→ **About this exercise**
After locating the line with "Definition push (c" in the data that follows, return it and every later line exactly, up to and including the line with "match rest1 with".
======== Data for this exercise ========
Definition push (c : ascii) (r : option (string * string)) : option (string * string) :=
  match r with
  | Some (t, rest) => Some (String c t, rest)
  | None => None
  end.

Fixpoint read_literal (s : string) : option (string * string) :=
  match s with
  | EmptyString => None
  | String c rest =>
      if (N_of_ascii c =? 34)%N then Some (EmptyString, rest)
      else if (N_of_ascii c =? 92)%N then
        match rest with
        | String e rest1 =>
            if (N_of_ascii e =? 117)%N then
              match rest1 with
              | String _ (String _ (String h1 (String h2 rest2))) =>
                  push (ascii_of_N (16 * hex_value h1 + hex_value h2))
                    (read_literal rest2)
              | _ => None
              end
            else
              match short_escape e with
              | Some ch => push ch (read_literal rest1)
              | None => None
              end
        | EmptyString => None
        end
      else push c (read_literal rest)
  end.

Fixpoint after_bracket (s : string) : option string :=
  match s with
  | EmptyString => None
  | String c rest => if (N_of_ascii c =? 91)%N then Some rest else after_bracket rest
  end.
========
======== Data for this exercise ========
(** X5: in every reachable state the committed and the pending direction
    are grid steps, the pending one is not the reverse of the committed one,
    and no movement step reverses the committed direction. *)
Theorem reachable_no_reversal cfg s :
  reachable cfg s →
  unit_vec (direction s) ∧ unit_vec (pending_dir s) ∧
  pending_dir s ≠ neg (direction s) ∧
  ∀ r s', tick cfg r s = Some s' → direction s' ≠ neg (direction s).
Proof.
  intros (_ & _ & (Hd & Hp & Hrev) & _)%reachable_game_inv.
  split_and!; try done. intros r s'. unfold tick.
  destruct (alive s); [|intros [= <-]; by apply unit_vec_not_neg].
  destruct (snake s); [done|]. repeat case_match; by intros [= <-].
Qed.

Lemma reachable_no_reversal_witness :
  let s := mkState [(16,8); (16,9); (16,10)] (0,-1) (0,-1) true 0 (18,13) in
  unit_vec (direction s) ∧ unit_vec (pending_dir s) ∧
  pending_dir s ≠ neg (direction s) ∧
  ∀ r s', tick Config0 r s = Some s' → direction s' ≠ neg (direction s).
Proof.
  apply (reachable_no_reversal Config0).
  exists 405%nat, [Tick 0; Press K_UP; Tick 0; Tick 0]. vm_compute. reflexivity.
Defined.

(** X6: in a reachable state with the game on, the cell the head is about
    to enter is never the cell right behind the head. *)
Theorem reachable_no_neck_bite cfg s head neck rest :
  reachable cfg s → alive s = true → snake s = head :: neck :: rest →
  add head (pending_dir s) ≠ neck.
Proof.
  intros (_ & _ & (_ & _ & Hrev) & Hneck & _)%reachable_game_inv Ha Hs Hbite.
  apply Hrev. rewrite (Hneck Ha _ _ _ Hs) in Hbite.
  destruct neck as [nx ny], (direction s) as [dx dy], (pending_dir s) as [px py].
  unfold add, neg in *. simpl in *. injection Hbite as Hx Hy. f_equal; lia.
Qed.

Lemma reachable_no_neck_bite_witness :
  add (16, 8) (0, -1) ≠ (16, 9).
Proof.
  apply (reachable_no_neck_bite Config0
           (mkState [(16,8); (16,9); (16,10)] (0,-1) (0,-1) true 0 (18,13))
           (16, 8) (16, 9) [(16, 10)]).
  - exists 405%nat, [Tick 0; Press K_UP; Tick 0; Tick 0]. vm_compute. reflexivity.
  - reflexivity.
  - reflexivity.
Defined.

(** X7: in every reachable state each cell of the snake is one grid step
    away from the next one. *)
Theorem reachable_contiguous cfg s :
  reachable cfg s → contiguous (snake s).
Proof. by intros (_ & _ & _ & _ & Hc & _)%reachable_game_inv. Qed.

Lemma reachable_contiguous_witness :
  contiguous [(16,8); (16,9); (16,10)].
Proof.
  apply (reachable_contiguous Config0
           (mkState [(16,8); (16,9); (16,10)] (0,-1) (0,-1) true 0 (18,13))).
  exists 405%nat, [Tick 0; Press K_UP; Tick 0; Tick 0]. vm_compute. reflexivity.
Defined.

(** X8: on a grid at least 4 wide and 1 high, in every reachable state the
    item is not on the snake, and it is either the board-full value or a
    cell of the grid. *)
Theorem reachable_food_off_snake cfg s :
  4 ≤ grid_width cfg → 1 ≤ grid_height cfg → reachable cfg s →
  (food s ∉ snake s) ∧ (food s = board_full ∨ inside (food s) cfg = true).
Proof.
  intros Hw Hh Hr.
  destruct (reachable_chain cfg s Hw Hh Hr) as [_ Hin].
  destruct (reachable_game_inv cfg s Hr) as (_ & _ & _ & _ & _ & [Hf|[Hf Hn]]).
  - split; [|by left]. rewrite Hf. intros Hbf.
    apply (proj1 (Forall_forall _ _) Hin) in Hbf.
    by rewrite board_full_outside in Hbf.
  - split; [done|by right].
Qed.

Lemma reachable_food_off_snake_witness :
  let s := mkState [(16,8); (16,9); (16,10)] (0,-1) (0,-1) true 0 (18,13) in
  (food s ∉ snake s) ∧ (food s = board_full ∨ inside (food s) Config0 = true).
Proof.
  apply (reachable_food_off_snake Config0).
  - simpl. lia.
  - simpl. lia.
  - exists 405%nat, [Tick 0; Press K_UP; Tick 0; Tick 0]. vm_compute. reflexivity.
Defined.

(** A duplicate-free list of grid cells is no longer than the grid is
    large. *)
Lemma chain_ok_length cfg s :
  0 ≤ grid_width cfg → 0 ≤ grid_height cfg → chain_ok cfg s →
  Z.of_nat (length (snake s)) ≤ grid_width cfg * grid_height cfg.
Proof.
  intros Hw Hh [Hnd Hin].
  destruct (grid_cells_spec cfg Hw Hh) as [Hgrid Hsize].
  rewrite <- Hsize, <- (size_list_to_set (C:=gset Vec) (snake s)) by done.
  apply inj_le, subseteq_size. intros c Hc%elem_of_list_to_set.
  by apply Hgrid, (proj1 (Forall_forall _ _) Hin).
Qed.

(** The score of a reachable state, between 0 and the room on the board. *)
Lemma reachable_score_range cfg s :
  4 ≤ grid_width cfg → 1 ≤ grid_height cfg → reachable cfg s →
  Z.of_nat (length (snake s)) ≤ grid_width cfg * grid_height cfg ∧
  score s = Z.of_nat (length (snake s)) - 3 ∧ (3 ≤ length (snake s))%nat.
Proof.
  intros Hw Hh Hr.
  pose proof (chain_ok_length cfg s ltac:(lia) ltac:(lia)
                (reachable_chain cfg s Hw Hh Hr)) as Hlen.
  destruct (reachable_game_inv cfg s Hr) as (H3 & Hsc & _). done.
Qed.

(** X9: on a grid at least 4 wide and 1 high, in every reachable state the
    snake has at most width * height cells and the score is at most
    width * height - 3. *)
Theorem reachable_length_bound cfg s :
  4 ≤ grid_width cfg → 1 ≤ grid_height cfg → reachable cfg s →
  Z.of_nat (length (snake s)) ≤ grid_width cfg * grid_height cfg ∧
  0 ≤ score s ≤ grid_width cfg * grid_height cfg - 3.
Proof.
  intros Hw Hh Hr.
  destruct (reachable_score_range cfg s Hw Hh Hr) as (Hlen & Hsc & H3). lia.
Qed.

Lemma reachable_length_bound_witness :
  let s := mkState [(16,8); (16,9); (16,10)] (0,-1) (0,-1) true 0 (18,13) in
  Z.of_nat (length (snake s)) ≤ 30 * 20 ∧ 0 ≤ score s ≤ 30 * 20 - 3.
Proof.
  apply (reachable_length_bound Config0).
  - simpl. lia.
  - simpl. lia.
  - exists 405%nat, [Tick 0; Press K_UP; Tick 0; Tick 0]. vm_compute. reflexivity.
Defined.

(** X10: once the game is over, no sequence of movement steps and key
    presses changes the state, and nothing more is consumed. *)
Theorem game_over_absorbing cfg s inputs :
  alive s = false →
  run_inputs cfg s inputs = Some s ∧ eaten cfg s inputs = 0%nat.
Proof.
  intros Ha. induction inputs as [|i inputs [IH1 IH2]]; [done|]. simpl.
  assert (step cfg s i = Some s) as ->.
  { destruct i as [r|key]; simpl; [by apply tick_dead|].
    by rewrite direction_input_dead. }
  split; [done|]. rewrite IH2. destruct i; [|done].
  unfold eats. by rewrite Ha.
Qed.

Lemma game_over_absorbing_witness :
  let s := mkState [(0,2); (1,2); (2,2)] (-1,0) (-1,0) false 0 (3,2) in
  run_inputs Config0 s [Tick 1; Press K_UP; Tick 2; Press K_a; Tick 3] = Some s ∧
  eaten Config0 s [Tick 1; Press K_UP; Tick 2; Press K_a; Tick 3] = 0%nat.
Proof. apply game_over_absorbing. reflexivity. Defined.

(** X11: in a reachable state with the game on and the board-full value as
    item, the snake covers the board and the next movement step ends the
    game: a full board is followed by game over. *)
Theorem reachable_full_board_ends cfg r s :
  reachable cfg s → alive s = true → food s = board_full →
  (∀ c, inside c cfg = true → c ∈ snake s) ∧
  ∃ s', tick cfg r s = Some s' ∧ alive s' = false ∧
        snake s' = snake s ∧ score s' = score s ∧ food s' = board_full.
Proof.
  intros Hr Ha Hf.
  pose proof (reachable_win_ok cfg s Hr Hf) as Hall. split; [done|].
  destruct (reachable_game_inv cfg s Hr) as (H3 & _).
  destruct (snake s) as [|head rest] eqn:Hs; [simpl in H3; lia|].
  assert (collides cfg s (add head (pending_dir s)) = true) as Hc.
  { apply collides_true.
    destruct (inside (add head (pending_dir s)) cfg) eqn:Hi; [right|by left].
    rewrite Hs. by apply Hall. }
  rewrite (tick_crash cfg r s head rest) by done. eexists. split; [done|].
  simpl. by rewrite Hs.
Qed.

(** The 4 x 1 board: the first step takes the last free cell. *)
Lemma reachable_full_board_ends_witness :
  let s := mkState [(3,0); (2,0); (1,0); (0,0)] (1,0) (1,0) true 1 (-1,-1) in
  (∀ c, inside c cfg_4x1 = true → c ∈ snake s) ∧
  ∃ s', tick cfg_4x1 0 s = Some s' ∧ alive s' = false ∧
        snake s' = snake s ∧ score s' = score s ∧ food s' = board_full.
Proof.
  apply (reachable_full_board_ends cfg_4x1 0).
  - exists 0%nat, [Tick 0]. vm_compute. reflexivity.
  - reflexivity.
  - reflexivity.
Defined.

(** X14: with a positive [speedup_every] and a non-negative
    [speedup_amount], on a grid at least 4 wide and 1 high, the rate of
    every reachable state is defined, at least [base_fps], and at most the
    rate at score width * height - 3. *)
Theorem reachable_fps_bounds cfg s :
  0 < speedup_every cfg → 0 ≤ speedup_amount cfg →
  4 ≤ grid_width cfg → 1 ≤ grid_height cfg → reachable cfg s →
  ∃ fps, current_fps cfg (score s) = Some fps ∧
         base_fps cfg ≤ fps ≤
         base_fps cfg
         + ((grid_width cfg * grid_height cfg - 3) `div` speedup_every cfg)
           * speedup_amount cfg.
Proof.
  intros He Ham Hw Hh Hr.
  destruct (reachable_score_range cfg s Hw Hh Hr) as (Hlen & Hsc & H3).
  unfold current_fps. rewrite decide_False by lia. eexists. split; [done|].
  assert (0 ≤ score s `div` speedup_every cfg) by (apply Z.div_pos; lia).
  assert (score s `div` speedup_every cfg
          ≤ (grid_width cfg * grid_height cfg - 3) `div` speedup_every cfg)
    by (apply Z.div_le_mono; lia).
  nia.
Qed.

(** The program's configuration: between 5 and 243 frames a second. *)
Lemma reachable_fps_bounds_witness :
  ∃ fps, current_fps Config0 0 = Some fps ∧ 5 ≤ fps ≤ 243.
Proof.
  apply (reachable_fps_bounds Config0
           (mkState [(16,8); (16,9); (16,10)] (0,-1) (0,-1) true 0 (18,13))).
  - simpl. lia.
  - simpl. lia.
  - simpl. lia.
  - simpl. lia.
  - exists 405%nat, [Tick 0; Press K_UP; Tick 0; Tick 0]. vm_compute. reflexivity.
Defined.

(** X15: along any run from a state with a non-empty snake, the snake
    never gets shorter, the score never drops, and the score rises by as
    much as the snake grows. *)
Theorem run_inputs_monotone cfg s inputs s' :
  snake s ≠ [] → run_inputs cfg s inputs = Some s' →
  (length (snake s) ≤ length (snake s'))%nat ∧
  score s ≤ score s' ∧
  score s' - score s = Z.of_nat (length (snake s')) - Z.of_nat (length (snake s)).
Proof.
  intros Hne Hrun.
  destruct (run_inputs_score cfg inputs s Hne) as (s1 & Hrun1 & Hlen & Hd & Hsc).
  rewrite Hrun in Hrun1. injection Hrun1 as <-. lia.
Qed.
========
→ **Task result**
Definition push (c : ascii) (r : option (string * string)) : option (string * string) :=
  match r with
  | Some (t, rest) => Some (String c t, rest)
  | None => None
  end.

Fixpoint read_literal (s : string) : option (string * string) :=
  match s with
  | EmptyString => None
  | String c rest =>
      if (N_of_ascii c =? 34)%N then Some (EmptyString, rest)
      else if (N_of_ascii c =? 92)%N then
        match rest with
        | String e rest1 =>
            if (N_of_ascii e =? 117)%N then
              match rest1 with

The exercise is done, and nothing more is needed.